_Assigned task_:
Using the records below, repeat exactly the lines from the one holding "declared: constructors of" through the one holding "import it; [A4] is defined with it. *)", both ends included, and no others.

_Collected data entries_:

━━━━━━━━

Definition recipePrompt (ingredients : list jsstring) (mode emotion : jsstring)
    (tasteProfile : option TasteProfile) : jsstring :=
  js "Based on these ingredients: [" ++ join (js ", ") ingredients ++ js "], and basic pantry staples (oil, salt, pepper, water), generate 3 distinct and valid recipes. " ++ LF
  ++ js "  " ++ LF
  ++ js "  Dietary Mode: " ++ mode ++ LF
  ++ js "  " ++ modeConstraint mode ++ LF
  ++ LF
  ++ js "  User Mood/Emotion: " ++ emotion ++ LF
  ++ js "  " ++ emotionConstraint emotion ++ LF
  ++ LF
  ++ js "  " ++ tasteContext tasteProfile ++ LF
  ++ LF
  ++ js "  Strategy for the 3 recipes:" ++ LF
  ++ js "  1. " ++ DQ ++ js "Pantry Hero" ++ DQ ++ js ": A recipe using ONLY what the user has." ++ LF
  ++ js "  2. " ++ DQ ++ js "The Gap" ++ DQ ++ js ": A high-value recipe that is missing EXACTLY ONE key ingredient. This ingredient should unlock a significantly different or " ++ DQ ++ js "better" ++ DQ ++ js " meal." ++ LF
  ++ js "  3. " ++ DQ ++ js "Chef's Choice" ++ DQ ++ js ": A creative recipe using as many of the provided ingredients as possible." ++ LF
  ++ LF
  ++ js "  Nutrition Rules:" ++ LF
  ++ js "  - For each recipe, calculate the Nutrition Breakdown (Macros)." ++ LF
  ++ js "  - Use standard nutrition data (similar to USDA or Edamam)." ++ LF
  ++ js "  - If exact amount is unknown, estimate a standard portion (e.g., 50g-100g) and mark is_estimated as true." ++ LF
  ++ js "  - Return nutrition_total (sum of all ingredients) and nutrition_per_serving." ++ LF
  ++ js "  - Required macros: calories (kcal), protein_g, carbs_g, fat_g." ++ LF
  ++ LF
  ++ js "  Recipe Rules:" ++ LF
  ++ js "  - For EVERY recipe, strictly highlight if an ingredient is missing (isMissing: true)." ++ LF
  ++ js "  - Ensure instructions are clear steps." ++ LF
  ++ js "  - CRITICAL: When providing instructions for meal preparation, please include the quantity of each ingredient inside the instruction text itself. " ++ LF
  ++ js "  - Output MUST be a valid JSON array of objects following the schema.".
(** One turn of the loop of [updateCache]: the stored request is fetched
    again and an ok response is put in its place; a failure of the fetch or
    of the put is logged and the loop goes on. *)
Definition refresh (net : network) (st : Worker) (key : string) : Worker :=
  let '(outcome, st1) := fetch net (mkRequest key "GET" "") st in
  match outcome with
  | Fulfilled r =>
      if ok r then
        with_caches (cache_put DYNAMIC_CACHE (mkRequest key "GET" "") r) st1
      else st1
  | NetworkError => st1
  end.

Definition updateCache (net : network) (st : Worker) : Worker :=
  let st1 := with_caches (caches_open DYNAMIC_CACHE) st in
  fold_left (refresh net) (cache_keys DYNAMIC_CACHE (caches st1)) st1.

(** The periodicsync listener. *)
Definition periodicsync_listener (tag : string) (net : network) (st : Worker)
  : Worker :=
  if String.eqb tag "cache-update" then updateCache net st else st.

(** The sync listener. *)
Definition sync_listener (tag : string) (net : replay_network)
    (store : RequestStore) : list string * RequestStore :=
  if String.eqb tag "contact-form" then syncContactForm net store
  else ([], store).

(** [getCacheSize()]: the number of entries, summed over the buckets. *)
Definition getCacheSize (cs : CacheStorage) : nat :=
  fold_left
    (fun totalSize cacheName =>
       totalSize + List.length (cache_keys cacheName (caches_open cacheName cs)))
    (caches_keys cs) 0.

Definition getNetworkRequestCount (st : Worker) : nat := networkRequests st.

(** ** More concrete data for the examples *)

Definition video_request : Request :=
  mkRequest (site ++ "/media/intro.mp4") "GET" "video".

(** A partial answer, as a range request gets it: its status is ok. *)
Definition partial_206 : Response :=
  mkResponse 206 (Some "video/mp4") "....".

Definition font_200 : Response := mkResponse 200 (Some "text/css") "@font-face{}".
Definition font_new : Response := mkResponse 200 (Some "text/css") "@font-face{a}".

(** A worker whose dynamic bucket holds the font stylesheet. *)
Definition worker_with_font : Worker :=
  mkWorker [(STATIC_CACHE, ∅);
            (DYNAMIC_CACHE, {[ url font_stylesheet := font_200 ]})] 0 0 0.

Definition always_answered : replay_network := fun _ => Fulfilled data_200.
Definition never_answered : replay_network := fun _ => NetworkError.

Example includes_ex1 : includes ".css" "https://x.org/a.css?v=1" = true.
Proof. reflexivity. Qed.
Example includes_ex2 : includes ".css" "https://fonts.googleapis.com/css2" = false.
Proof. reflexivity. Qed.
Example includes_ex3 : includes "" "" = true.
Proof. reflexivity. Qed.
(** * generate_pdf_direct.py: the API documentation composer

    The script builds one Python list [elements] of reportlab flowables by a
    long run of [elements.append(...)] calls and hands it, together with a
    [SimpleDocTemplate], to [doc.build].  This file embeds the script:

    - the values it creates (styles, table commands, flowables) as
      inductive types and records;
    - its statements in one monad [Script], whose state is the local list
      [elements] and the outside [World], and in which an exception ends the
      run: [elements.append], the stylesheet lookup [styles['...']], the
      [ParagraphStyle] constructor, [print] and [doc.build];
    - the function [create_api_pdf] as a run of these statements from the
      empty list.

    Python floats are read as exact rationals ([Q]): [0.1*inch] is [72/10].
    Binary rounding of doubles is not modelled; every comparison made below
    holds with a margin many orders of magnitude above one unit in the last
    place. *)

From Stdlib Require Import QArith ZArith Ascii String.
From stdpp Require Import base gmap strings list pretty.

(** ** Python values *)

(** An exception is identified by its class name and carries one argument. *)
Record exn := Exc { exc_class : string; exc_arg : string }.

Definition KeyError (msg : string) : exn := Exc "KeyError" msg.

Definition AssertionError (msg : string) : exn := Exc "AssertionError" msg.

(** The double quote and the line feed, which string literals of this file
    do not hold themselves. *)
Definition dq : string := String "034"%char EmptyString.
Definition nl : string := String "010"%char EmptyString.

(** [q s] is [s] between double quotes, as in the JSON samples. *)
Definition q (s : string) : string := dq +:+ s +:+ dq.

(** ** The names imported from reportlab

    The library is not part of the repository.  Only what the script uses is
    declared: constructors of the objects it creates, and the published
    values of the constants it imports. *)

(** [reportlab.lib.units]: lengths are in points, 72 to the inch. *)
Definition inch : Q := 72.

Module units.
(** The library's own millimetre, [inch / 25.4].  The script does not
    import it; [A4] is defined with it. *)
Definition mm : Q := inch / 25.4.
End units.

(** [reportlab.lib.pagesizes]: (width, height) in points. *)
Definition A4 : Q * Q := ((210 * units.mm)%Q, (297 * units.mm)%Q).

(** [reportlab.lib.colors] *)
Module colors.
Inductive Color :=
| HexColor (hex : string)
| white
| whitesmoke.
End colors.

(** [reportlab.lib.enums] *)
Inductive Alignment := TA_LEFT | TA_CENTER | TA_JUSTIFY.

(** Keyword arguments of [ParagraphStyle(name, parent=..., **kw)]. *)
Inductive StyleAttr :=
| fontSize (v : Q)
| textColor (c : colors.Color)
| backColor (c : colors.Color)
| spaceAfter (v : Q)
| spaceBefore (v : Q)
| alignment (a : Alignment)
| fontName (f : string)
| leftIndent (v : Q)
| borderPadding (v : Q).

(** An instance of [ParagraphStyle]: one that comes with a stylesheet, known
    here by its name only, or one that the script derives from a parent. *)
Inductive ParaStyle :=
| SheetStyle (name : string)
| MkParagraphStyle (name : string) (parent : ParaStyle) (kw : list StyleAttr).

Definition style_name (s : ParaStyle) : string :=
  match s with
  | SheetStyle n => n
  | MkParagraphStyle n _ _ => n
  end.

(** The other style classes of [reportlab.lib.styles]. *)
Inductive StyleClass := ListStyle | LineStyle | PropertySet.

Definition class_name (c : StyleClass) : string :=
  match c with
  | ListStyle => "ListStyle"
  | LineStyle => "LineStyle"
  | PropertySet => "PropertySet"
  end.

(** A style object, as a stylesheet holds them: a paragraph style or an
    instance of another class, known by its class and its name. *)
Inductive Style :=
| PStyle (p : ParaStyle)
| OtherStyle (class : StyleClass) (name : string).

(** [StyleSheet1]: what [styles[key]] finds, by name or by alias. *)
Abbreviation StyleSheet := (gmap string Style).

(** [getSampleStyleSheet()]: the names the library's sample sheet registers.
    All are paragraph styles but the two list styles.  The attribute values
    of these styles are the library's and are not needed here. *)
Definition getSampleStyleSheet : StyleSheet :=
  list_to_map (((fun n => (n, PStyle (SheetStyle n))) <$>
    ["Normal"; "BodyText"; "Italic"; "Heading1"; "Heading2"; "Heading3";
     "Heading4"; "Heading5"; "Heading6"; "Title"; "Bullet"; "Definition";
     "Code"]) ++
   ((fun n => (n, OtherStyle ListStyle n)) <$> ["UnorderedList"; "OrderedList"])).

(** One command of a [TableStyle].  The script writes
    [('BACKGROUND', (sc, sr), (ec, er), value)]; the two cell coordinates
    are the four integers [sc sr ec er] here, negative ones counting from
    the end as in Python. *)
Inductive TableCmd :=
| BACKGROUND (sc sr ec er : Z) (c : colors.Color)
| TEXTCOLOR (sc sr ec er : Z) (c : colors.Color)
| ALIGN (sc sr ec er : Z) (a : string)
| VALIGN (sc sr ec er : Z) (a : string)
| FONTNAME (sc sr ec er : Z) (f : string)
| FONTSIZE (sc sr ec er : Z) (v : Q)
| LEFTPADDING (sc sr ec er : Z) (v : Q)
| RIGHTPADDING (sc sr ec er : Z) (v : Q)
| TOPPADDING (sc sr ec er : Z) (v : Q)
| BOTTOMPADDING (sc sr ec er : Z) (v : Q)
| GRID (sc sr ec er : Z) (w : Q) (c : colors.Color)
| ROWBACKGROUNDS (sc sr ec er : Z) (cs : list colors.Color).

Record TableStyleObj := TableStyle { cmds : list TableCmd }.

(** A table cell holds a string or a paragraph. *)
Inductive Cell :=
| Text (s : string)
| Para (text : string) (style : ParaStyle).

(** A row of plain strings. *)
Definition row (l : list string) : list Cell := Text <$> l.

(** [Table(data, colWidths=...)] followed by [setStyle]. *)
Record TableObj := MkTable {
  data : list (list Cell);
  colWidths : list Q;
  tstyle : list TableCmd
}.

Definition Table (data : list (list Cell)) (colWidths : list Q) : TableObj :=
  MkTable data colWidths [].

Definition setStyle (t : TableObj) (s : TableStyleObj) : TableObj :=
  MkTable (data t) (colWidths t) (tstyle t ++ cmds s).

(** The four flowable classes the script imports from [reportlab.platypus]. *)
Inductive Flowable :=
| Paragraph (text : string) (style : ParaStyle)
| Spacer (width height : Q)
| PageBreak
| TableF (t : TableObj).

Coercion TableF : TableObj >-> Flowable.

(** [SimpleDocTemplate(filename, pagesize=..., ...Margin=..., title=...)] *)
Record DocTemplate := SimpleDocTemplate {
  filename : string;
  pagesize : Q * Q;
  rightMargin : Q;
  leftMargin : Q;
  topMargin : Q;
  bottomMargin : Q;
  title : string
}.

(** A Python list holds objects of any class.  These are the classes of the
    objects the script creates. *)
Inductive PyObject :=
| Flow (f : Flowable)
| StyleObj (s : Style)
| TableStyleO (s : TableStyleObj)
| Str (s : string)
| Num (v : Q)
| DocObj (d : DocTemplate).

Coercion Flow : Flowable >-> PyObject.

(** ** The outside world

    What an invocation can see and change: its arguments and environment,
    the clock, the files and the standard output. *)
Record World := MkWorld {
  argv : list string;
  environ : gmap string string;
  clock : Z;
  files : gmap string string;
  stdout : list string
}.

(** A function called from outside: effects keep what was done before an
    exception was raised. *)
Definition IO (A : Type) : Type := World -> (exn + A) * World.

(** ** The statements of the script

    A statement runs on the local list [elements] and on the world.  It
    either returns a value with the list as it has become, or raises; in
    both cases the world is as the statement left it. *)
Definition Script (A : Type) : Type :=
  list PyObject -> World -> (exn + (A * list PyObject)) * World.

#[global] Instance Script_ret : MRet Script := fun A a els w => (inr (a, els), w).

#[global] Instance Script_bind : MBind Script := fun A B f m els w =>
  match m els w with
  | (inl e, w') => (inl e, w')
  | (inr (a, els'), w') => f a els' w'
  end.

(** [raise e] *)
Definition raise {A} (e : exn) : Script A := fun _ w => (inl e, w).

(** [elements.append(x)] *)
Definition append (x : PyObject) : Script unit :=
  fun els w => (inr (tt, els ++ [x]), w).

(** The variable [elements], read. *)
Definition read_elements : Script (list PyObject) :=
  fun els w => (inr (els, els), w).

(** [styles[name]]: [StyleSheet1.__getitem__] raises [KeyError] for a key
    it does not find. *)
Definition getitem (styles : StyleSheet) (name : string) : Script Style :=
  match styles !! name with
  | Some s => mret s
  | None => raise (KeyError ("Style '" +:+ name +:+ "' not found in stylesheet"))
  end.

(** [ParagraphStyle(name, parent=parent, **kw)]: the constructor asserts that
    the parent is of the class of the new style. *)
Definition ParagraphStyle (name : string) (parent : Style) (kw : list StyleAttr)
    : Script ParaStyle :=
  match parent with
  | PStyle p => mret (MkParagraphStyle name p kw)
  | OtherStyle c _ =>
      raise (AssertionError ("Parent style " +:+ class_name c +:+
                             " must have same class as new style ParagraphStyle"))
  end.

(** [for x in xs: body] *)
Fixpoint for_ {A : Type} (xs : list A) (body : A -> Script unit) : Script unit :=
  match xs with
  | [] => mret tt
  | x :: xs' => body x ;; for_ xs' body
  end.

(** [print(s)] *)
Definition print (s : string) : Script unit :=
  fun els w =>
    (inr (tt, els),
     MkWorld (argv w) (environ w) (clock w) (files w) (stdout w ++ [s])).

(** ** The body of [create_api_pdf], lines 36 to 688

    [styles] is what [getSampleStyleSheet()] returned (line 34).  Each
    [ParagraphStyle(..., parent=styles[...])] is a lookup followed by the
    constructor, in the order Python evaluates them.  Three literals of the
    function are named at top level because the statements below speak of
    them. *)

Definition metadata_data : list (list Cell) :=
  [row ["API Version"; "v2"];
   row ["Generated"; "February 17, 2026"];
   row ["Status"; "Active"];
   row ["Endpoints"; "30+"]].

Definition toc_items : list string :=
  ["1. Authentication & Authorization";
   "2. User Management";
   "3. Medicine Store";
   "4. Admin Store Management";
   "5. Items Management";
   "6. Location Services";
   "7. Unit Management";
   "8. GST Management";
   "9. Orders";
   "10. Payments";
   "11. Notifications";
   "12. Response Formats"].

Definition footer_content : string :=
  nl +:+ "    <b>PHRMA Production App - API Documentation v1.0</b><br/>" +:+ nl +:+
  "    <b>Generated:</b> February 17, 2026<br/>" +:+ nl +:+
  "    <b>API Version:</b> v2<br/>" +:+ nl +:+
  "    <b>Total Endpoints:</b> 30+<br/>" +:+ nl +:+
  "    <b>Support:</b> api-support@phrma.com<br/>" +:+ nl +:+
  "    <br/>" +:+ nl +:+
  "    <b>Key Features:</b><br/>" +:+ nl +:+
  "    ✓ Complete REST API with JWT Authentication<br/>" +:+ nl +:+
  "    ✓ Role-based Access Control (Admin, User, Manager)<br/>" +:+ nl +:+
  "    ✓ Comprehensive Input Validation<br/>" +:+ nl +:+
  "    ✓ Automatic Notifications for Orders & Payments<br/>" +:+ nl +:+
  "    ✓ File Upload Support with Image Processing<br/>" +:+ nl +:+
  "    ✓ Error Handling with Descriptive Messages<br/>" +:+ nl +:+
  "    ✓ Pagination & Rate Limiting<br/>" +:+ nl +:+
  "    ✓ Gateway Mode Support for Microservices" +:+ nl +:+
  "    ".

━━━━━━━━

_Solution to this exercise_:
    declared: constructors of the objects it creates, and the published
    values of the constants it imports. *)

(** [reportlab.lib.units]: lengths are in points, 72 to the inch. *)
Definition inch : Q := 72.

Module units.
(** The library's own millimetre, [inch / 25.4].  The script does not
    import it; [A4] is defined with it. *)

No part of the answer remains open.